START Study material
(* ===== verification/ConfigCheck.v ===== *)
(** * Configuration diagnostics

    src/config/config_diagnostics.cpp: [validateTopology], [explain] and
    [previewReload], with [describe] and [redact] of
    src/config/datasource_config.cpp.  [explain] is modelled up to the value it
    builds; [dump] writes it and [json::parse] reads it back, as the JSON library
    documents for texts in UTF-8.  The library's [diff] is a parameter. *)

From Stdlib Require Import SpecFloat.
From S2P Require Import Prelude Types SqlAuditor Resilience QueryCache Cursor Manager Script Gate OracleTypes Observer Yaml Config.

Module Diagnostics.
Import Yaml Gate Config.

#[local] Open Scope Z_scope.

(** ** [explain] *)

(** An object from its members, in key order. *)
Definition fields (l : list (string * json)) : entries := fold_left (fun o e => obj_insert ($(e.1)) e.2 o) l [].

Definition texts (l : list str) : json := JArray (map JString l).
Definition numbers (l : list Z) : json := JArray (map JInt l).

Definition explain_pool (p : PoolConfig) : entries :=
  fields [("enabled", JBool (p_enabled p)); ("min", JInt (p_min p)); ("max", JInt (p_max p));
    ("borrow_timeout_ms", JInt (p_borrow_timeout_ms p)); ("idle_timeout_ms", JInt (p_idle_timeout_ms p));
    ("max_lifetime_ms", JInt (p_max_lifetime_ms p)); ("leak_detection_threshold_ms", JInt (p_leak_detection_threshold_ms p));
    ("validation_interval_ms", JInt (p_validation_interval_ms p))]%string.

Definition explain_retry (r : RetryConfig) : entries :=
  fields [("max_attempts", JInt (max_attempts r)); ("initial_backoff_ms", JInt (initial_backoff_ms r));
    ("max_backoff_ms", JInt (max_backoff_ms r)); ("retry_writes", JBool (retry_writes r))]%string.

Definition explain_breaker (b : CircuitBreakerConfig) : entries :=
  fields [("failure_threshold", JInt (failure_threshold b)); ("open_interval_ms", JInt (open_interval_ms b))]%string.

Definition explain_async (a : AsyncConfig) : entries :=
  fields [("enabled", JBool (as_enabled a)); ("threads", JInt (as_threads a)); ("queue_size", JInt (as_queue_size a));
    ("statement_timeout_ms", JInt (as_statement_timeout_ms a))]%string.

Definition explain_cursor (c : Cursor.CursorConfig) : entries :=
  fields [("enabled", JBool (Cursor.enabled c)); ("default_batch_size", JInt (Cursor.default_batch_size c));
    ("max_open_cursors", JInt (Cursor.max_open_cursors c)); ("allow_scrollable", JBool (Cursor.allow_scrollable c))]%string.

Definition explain_prepared (p : PreparedCacheConfig) : entries :=
  fields [("enabled", JBool (pc_enabled p)); ("max_per_connection", JInt (pc_max_per_connection p))]%string.

Definition explain_flag (b : bool) : entries := fields [("enabled", JBool b)]%string.

Definition explain_rate_limit (r : RateLimitConfig) : entries :=
  fields [("enabled", JBool (rl_enabled r)); ("global_qps", JInt (rl_global_qps r));
    ("per_fingerprint_qps", JInt (rl_per_fingerprint_qps r)); ("burst", JInt (rl_burst r));
    ("fingerprint_mode", JString (rl_fingerprint_mode r))]%string.

Definition explain_audit (a : SqlAuditConfig) : entries :=
  fields [("enabled", JBool (ac_enabled a)); ("action", JString (ac_action a));
    ("block_no_where_dml", JBool (ac_block_no_where_dml a)); ("require_limit_select", JBool (ac_require_limit_select a));
    ("enforce_read_only", JBool (ac_enforce_read_only a)); ("log_blocked", JBool (ac_log_blocked a));
    ("blacklist_fingerprints", numbers (ac_blacklist a)); ("whitelist_fingerprints", numbers (ac_whitelist a))]%string.

Definition explain_query_cache (q : QueryCacheConfig) : entries :=
  fields [("enabled", JBool (cc_enabled q)); ("ttl_ms", JInt (cc_ttl_ms q)); ("max_entries", JInt (cc_max_entries q));
    ("max_memory_bytes", JInt (cc_max_memory_bytes q)); ("cache_on_replica_only", JBool (cc_replica_only q))]%string.

Definition explain_sql_log (l : Observer.SqlLogConfig) : entries :=
  fields [("enabled", JBool (Observer.lg_enabled l)); ("mode", JString (Observer.lg_mode l));
    ("level", JString (Observer.lg_level l)); ("log_success", JBool (Observer.lg_success l));
    ("log_errors", JBool (Observer.lg_errors l)); ("slow_only", JBool (Observer.lg_slow_only l));
    ("sample_rate", JFloat (Observer.lg_sample_rate l)); ("max_sql_length", JInt (Observer.lg_max_sql_length l));
    ("max_param_length", JInt (Observer.lg_max_param_length l));
    ("include_string_values", JBool (Observer.lg_include_string_values l));
    ("include_blob_values", JBool (Observer.lg_include_blob_values l))]%string.

Definition explain_slow_sql (s : Observer.SlowSqlConfig) : entries :=
  fields [("enabled", JBool (Observer.sl_enabled s)); ("threshold_ms", JInt (Observer.sl_threshold_ms s));
    ("aggregate_capacity", JInt (Observer.sl_aggregate_capacity s)); ("recent_capacity", JInt (Observer.sl_recent_capacity s));
    ("retain_rendered_sql", JBool (Observer.sl_retain_rendered_sql s)); ("max_sql_length", JInt (Observer.sl_max_sql_length s));
    ("histogram_buckets_ms", numbers (Observer.sl_histogram_buckets_ms s))]%string.

Definition explain_report (r : StatsReportConfig) : entries :=
  fields [("enabled", JBool (sr_enabled r)); ("interval_ms", JInt (sr_interval_ms r)); ("file", JString (sr_file r));
    ("format", JString (sr_format r)); ("include_pool", JBool (sr_include_pool r));
    ("include_slow_sql", JBool (sr_include_slow_sql r)); ("slow_sql_limit", JInt (sr_slow_sql_limit r))]%string.

Definition explain_observability (o : ObservabilityConfig) : entries :=
  fields [("sql_log", JObject (explain_sql_log (o_sql_log o))); ("slow_sql", JObject (explain_slow_sql (o_slow_sql o)));
    ("pool_metrics", JObject (explain_flag (o_pool_metrics o))); ("stats_report", JObject (explain_report (o_stats_report o)))]%string.

Definition redacted : json := JString ($"[redacted]").
Definition redacted_unless_empty (s : str) : json := if empty s then JString [] else redacted.

Definition explain_tls (d : DataSourceConfig) : entries :=
  fields [("enabled", JBool (tls_enabled d)); ("verify_peer", JBool (tls_verify_peer d)); ("ca", JString (tls_ca d));
    ("cert", JString (tls_cert d)); ("key", redacted)]%string.

Definition explain_oracle (o : OracleConfig) : entries :=
  fields [("service_name", JString (service_name o)); ("sid", JString (sid o));
    ("wallet_location", redacted_unless_empty (wallet_location o)); ("server_cert_dn", JString (server_cert_dn o));
    ("charset_id", JInt (charset_id o)); ("lob_max_bytes", JInt (lob_max_bytes o)); ("blob_bind", JString (blob_bind o))]%string.

Definition explain_source (d : DataSourceConfig) : entries :=
  fields [("name", JString (name d)); ("type", JString (type d)); ("host", JString (host d)); ("port", JInt (port d));
    ("user", JString (user d)); ("database", JString (database d)); ("password", redacted);
    ("password_env", JString (password_env d)); ("dsn", redacted_unless_empty (dsn d));
    ("connection_timeout_ms", JInt (connection_timeout_ms d)); ("socket_timeout_ms", JInt (socket_timeout_ms d));
    ("query_timeout_ms", JInt (query_timeout_ms d)); ("max_result_rows", JInt (max_result_rows d));
    ("extra", JObject (map (fun e => (e.1, redacted)) (extra d))); ("tls", JObject (explain_tls d));
    ("oracle", JObject (explain_oracle (oracle d)))]%string.

Definition explain_replica (r : ReplicaConfig) : json :=
  JObject (fields [("name", JString (r_name r)); ("weight", JInt (r_weight r))]%string).

Definition explain_write_buffer (w : WriteBufferConfig) : entries :=
  fields [("enabled", JBool (w_enabled w)); ("acknowledge_data_loss_and_duplicates", JBool (w_acknowledged w));
    ("max_queue", JInt (w_max_queue w)); ("ttl_ms", JInt (w_ttl_ms w)); ("flush_interval_ms", JInt (w_flush_interval_ms w))]%string.

Definition explain_failover (f : FailoverConfig) : entries :=
  fields [("primaries", texts (f_primaries f)); ("acknowledge_external_fencing", JBool (f_acknowledged f));
    ("require_healthy", JBool (f_require_healthy f)); ("write_buffer", JObject (explain_write_buffer (f_write_buffer f)))]%string.

Definition explain_group (g : DataSourceGroupConfig) : entries :=
  fields [("name", JString (g_name g)); ("primary", JString (g_primary g));
    ("replicas", JArray (map explain_replica (g_replicas g))); ("read_after_write_ms", JInt (g_read_after_write_ms g));
    ("fallback_to_primary", JBool (g_fallback_to_primary g)); ("read_only", JBool (g_read_only g));
    ("shadow", JString (g_shadow g)); ("failover", JObject (explain_failover (g_failover g)))]%string.

(** The document with the given data sources and groups. *)
Definition explain_with (c : GlobalConfig) (ds gs : json) : entries :=
  fields [("pool", JObject (explain_pool (pool c))); ("retry", JObject (explain_retry (retry c)));
    ("circuit_breaker", JObject (explain_breaker (circuit_breaker c))); ("async", JObject (explain_async (async c)));
    ("cursor", JObject (explain_cursor (cursor c))); ("prepared_cache", JObject (explain_prepared (prepared_cache c)));
    ("interceptors", JObject (explain_flag (interceptors c))); ("rate_limit", JObject (explain_rate_limit (rate_limit c)));
    ("sql_audit", JObject (explain_audit (sql_audit c))); ("query_cache", JObject (explain_query_cache (query_cache c)));
    ("observability", JObject (explain_observability (observability c)));
    ("default_datasource", JString (default_datasource c)); ("heartbeat_interval_ms", JInt (heartbeat_interval_ms c));
    ("datasources", ds); ("groups", gs)]%string.

Definition explain (c : GlobalConfig) : json :=
  JObject (explain_with c (JArray (map (fun d => JObject (explain_source d)) (datasources c)))
             (JArray (map (fun g => JObject (explain_group g)) (groups c)))).

(** ** [previewReload] *)

(** [o[k] = v] for a key that is there or not. *)
Definition obj_set (k : str) (v : json) (o : entries) : entries := obj_insert k v (filter (fun e => e.1 <> k) o).

(** [o[k][k'] = v]. *)
Definition obj_set2 (k k' : str) (v : json) (o : entries) : entries :=
  match lookup_key k o with Some (JObject s) => obj_set k (JObject (obj_set k' v s)) o | _ => o end.

(** The entry of a source with its secrets, for comparison only. *)
Definition comparable_source (d : DataSourceConfig) : entries :=
  let o := obj_set ($"password") (JString (password d)) (explain_source d) in
  let o := obj_set ($"dsn") (JString (dsn d)) o in
  let o := obj_set2 ($"tls") ($"key") (JString (tls_key d)) o in
  let o := obj_set2 ($"oracle") ($"wallet_location") (JString (wallet_location (oracle d))) o in
  obj_set ($"extra") (JObject (map (fun e => (e.1, JString e.2)) (extra d))) o.

Definition by_name {A} (nm : A -> str) (f : A -> entries) (l : list A) : entries :=
  fold_left (fun o a => obj_set (nm a) (JObject (f a)) o) l [].

Definition comparable (c : GlobalConfig) : json :=
  JObject (explain_with c (JObject (by_name name comparable_source (datasources c)))
             (JObject (by_name g_name explain_group (groups c)))).

(** ** What [explain] writes, the loader reads *)

(** The document with the secrets put back, and nothing else changed. *)
Definition with_secrets (c : GlobalConfig) : json :=
  JObject (explain_with c (JArray (map (fun d => JObject (comparable_source d)) (datasources c)))
             (JArray (map (fun g => JObject (explain_group g)) (groups c)))).

(** The entry of a source as it stands in a file: with its secrets, and with an
    Oracle block only for an Oracle source. *)
Definition restored_source (d : DataSourceConfig) : entries :=
  if type d =s ORACLE then comparable_source d else filter (fun e => e.1 <> ORACLE) (comparable_source d).

Definition restored (c : GlobalConfig) : json :=
  JObject (explain_with c (JArray (map (fun d => JObject (restored_source d)) (datasources c)))
             (JArray (map (fun g => JObject (explain_group g)) (groups c)))).

Section reload.
Variables (to_int to_int64 to_uint64 : spec_float -> Z) (env : str -> option str).

Lemma wrap_id (z : Z) : i32 z -> wrap 32 z = z.
Proof. unfold i32, wrap. change (32 - 1) with 31. intros H. rewrite Z.mod_small; lia. Qed.

Lemma nat31_wrap (z : Z) : nat31 z -> wrap 32 z = z.
Proof. unfold nat31. intros H. apply wrap_id. unfold i32. lia. Qed.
END Study material
Activity >> Filter the listing so that only lines holding the word "Import" remain, and copy those lines.

Response area >>
From Stdlib Require Import SpecFloat.
From S2P Require Import Prelude Types SqlAuditor Resilience QueryCache Cursor Manager Script Gate OracleTypes Observer Yaml Config.
Import Yaml Gate Config.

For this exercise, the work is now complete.